Hintergrund und Überblick
Riyad war in einer für Ägypten wichtigen, aber auch schwierigen Umbruchphase tätig: Sein Aufstieg fiel in die Zeit, in der Ägypten formell (bis 1922) noch von Vasallen des Osmanischen Reiches geführt wurde. Diese stammten aus der Adelsdynastie des Muhammad Ali und führten zunächst noch den erblichen Titel eines Wālīs, eines Provinzgouverneurs, ab 1867 – gegen Verdoppelung des Tributs – den eines Khediven (Vizekönig) der osmanischen Provinz Ägypten. Unter ihnen erlebte und beförderte Riyad die Loslösung von der Herrschaft des in Istanbul residierenden Sultans. Er diente, noch in untergeordneter Position, in der Endphase des Wālīs Muhammad Said (Regentschaft 1854–1863), dann unter dessen Neffen und Nachfolger Ismail Pascha (Khedive bis 1879). Als Premierminister führte Riyad die Geschäfte zu Beginn und gegen Ende der Regentschaft des Khediven Tawfiq (1879–1892) sowie in der frühen Herrschaft des Khediven Abbas Hilmi II. (1892–1914), Sohn bzw. Enkel von Ismail Pascha.
Riyads Zeit war geprägt von einer unter Ismail Pascha eingeleiteten Modernisierung Ägyptens mit zunehmender europäischen Durchdringung der ägyptischen Wirtschaft und Kultur, aber auch einer daraus erwachsenen hohen Verschuldung. Mit Eroberung der Regionen Darfur und Kurdufan im heutigen Sudan erreichte Ägypten seine größte Ausdehnung, verlor die Gebiete jedoch 1883 auch wieder. Das erst 1878 auf Druck europäischer Geldgeber geschaffene Amt des Premierministers von Ägypten musste noch Konturen gewinnen. Die Amtsinhaber standen in einem ständigen Spannungsverhältnis zwischen dem amtierenden Khediven, den ausländischen Financiers und dem ägyptischen Militär. Schließlich begann – nach Niederschlagung der nationalistischen Urabi-Bewegung – 1882 die Phase der britischen Herrschaft in Ägypten.

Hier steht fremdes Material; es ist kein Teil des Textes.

(* ===== verification/Conversation.v ===== *)
(** * Conversation: several engines that share a group

    Mls is about one engine.  This file composes the engines of several devices:
    what one encrypts, the others read.  [MlsEpochs] is the interface to OpenMLS
    for it: what the members of an epoch share, the generation counters of the
    senders, and which bytes are messages, commits and welcomes; its laws are
    those of MLS (RFC 9420) as OpenMLS documents them.  The log of a conversation
    is the sequence of events that core-api keeps for a group.  ReferenceMls
    keeps the laws. *)
From Stdlib Require Import ZArith Lia.
From stdpp Require Import base gmap list strings.
From S2P Require Import Prelude Protocol Crypto Identity Mls ReferenceMls.
Import CryptoEngine.

(** ** Epochs *)

Class MlsEpochs `{M : OpenMls} : Type := {
  Epoch : Type;
  Secret : Type;
  epoch_name : Epoch → bytes;
  epoch_number : Epoch → Z;
  epoch_secret : Epoch → Secret;
  epoch_leaves : Epoch → list Z;
  (** the epoch that a group is in, its own leaf, the generation of its next
      message, and the next generation that it reads from a leaf *)
  at_epoch : Group → Epoch;
  own_leaf : Group → Z;
  next_sent : Group → Z;
  next_read : Group → Z → Z;
  (** a member with neither proposals nor a commit pending *)
  settled : Group → Prop;
  (** the private part of a key package is in the storage *)
  holds : Provider Rng → KeyPackage → Prop;
  (** the bytes are: a message of a leaf in an epoch, with its generation; a
      commit of a leaf from one epoch to the next; a welcome to an epoch *)
  is_message : bytes → Epoch → Z → Z → bytes → Prop;
  is_commit : bytes → Epoch → Z → Epoch → Prop;
  is_welcome : bytes → Epoch → list (KeyPackage * Z) → Prop
}.

Section Epochs.
Context `{M : OpenMls} `{K : !MlsEpochs}.

Definition incoming (b : bytes) : option ProtocolMessage :=
  message_deserialize b ≫= into_protocol_message.

(** Nothing has been sent or read in the epoch. *)
Definition fresh (g : Group) : Prop := settled g ∧ next_sent g = 0 ∧ ∀ i, next_read g i = 0.
Definition same_seat (g g' : Group) : Prop :=
  at_epoch g' = at_epoch g ∧ own_leaf g' = own_leaf g ∧ settled g'.

(** A group that reads nothing, ever. *)
Definition closed (g : Group) : Prop :=
  ∀ pm p, ∃ p', process_message pm g p = (None, (g, p')).

(** What a commit of [g] that is merged leads to. *)
Definition commits (g g' : Group) (commit : bytes) (E : Epoch) : Prop :=
  is_commit commit (at_epoch g) (own_leaf g) E ∧ at_epoch g' = E ∧ own_leaf g' = own_leaf g ∧ fresh g'
  ∧ epoch_name E = epoch_name (at_epoch g) ∧ epoch_number E = epoch_number (at_epoch g) + 1.
End Epochs.

Class MlsEpochLaws `{M : OpenMls} (K : MlsEpochs) : Prop := {
  settled_member g : settled g →
    group_id_of g = epoch_name (at_epoch g) ∧ own_leaf g ∈ epoch_leaves (at_epoch g);
  (** The members of an epoch see the same list of members. *)
  settled_members g g' : settled g → settled g' → at_epoch g = at_epoch g' → members g = members g';
  epoch_of_number g : epoch_of g = epoch_number (at_epoch g);
  epoch_secret_number E E' : epoch_secret E = epoch_secret E' → epoch_number E = epoch_number E';
  new_group_fresh c s i x p g p' :
    new_group c true ratchet s i x p = (Some g, p') →
    fresh g ∧ epoch_name (at_epoch g) = i ∧ epoch_leaves (at_epoch g) = [own_leaf g];

  (** A settled member can send, and the next message of its sender is read by
      every other settled member of the epoch. *)
  create_message_sends s m g p : settled g →
    ∃ out g' p' b, create_message s m g p = (Some out, (g', p')) ∧ message_serialize out = Some b
      ∧ is_message b (at_epoch g) (own_leaf g) (next_sent g) m
      ∧ same_seat g g' ∧ next_sent g' = next_sent g + 1 ∧ ∀ i, next_read g' i = next_read g i;
  process_message_reads b i n m g p :
    is_message b (at_epoch g) i n m → settled g → i ≠ own_leaf g → i ∈ epoch_leaves (at_epoch g) →
    next_read g i = n →
    ∃ pm g' p', incoming b = Some pm ∧ process_message pm g p = (Some (inl (inl (inl m))), (g', p'))
      ∧ same_seat g g' ∧ next_sent g' = next_sent g ∧ next_read g' i = n + 1
      ∧ ∀ j, j ≠ i → next_read g' j = next_read g j;
  (** A message and a commit of another epoch cannot be read, and change nothing. *)
  process_message_foreign b E i n m pm g p :
    is_message b E i n m → epoch_secret E ≠ epoch_secret (at_epoch g) → incoming b = Some pm →
    ∃ p', process_message pm g p = (None, (g, p'));
  process_commit_foreign b E i E' pm g p :
    is_commit b E i E' → epoch_secret E ≠ epoch_secret (at_epoch g) → incoming b = Some pm →
    ∃ p', process_message pm g p = (None, (g, p'));

  (** Key packages and welcomes. *)
  build_key_package_held c s x p k p' :
    build_key_package c s x p = (Some k, p') →
    holds p' k ∧ ∀ k', holds p k' → holds p' k';
  key_package_codec k b : key_package_serialize k = Some b →
    key_package_deserialize b ≫= key_package_validate = Some k;
  join_welcome b E invited k i p :
    is_welcome b E invited → NoDup (fst <$> invited) → (k, i) ∈ invited → holds p k →
    (∀ k' i', (k', i') ∈ invited → holds p k' → k' = k) →
    ∃ w st p1 g p2, message_deserialize b ≫= extract_welcome = Some w
      ∧ stage_welcome true ratchet w p = (Some st, p1) ∧ into_group st p1 = (Some g, p2)
      ∧ at_epoch g = E ∧ own_leaf g = i ∧ fresh g;

  (** Commits. *)
  add_members_commits s l g p c w g1 p1 g2 p2 cb wb : settled g →
    add_members s l g p = (Some (c, w), (g1, p1)) → merge_pending_commit g1 p1 = (Some tt, (g2, p2)) →
    message_serialize c = Some cb → message_serialize w = Some wb →
    ∃ E invited, commits g g2 cb E ∧ is_welcome wb E invited ∧ fst <$> invited = l
      ∧ epoch_leaves E = epoch_leaves (at_epoch g) ++ (snd <$> invited)
      ∧ NoDup (snd <$> invited) ∧ (∀ i, i ∈ snd <$> invited → i ∉ epoch_leaves (at_epoch g));
  remove_member_commits s x g p c w g1 p1 g2 p2 cb : settled g →
    remove_members s [x] g p = (Some (c, w), (g1, p1)) → merge_pending_commit g1 p1 = (Some tt, (g2, p2)) →
    message_serialize c = Some cb →
    ∃ E, commits g g2 cb E ∧ x ≠ own_leaf g
      ∧ ∀ i, i ∈ epoch_leaves E ↔ i ∈ epoch_leaves (at_epoch g) ∧ i ≠ x;
  self_update_commits s g p c g1 p1 g2 p2 cb : settled g →
    mls_self_update s g p = (Some c, (g1, p1)) → merge_pending_commit g1 p1 = (Some tt, (g2, p2)) →
    message_serialize c = Some cb →
    ∃ E, commits g g2 cb E ∧ epoch_leaves E = epoch_leaves (at_epoch g);
  (** The commits of two members lead to epochs of their own. *)
  competing_secrets b1 b2 E i1 i2 E1 E2 :
    is_commit b1 E i1 E1 → is_commit b2 E i2 E2 → i1 ≠ i2 → epoch_secret E1 ≠ epoch_secret E2;
  (** A member follows a commit; one that it removes reads nothing any more. *)
  process_commit b i E g p :
    is_commit b (at_epoch g) i E → settled g → i ≠ own_leaf g → i ∈ epoch_leaves (at_epoch g) →
    ∃ pm sc g1 p1 g2 p2, incoming b = Some pm
      ∧ process_message pm g p = (Some (inl (inl (inr sc))), (g1, p1))
      ∧ merge_staged_commit sc g1 p1 = (Some tt, (g2, p2))
      ∧ (own_leaf g ∈ epoch_leaves E → at_epoch g2 = E ∧ own_leaf g2 = own_leaf g ∧ fresh g2)
      ∧ (own_leaf g ∉ epoch_leaves E → closed g2)
}.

Wichtige Gegenspieler Riyads hinsichtlich des Amtes des Premierministers waren Nubar Pascha, ein enger Vertrauter Ismail Paschas, sowie Muhammad Scharif Pascha, die das Amt ebenfalls je dreimal bekleideten.
Informationen zum biografischen Hintergrund Riyad Paschas lieferte die familiär mit Riyad verbundene ägyptische Autorin Sana Hasan in ihrem 1986 erschienenen Buch Enemy in the Promised Land – An Egyptian Woman’s Journey into Israel'.
Leben
Riyad stammte laut Angaben von Hasan, der Nichte seines Schwiegersohns, aus einer tscherkessischen Familie, soll aber jüdischer Abstammung gewesen sein. Über sein frühes Leben ist wenig bekannt, außer dass er 1863, noch vor dem Amtsantritt von Ismail Pascha, eine untergeordnete Position innehatte.
Ismail Pascha erkannte in Riyad die Fähigkeit zu harter Arbeit sowie einen starken Willen und ernannte ihn zu einem seiner Minister. Mit seiner Ehrlichkeit und Selbstständigkeit stieß Riyad nicht immer auf das Wohlwollen des Khediven. Als Ismail Pascha auf Druck internationaler Geldgeber wegen der enormen Staatsverschuldung einer Untersuchungskommission zustimmen musste, wurde Riyad, zugleich der einzige Ägypter, zum Vizepräsidenten der Kommission bestimmt. Er erfüllte dieses Amt aus Sicht der Initiatoren mit Auszeichnung, aber nicht nach den Erwartungen von Ismail Pascha.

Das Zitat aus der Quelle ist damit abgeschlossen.